[WORK TO COMPLETE] Your answer is a number only: how many lines in the data below contain "rootfs"?
------ DATA EXCERPTS
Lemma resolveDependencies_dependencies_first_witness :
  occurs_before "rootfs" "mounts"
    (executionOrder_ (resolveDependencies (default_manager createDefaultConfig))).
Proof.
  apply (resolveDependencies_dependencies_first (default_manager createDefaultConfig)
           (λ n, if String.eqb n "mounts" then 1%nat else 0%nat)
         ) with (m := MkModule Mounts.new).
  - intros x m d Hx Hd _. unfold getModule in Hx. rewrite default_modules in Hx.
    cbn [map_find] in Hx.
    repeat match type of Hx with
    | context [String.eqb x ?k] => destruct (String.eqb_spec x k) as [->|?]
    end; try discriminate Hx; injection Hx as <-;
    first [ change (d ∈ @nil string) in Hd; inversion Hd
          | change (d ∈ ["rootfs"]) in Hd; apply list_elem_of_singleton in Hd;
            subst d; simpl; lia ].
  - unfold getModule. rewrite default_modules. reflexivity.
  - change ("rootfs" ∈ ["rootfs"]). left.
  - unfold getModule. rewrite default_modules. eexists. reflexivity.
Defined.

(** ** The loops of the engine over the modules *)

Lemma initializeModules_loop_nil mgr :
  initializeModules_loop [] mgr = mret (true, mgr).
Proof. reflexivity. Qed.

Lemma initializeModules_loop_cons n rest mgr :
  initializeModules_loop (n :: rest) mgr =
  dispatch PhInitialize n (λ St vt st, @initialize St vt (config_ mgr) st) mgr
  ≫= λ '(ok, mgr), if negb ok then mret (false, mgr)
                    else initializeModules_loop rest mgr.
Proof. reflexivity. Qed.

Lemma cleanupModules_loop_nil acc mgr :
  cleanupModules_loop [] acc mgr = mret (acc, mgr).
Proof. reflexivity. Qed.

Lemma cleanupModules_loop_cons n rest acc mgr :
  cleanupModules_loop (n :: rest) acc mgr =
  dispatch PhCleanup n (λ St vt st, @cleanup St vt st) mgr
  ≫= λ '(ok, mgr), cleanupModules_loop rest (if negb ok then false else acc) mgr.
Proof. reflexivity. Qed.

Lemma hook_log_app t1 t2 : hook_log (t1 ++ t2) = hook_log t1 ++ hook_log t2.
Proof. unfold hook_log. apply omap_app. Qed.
------------
[SOLUTION] 3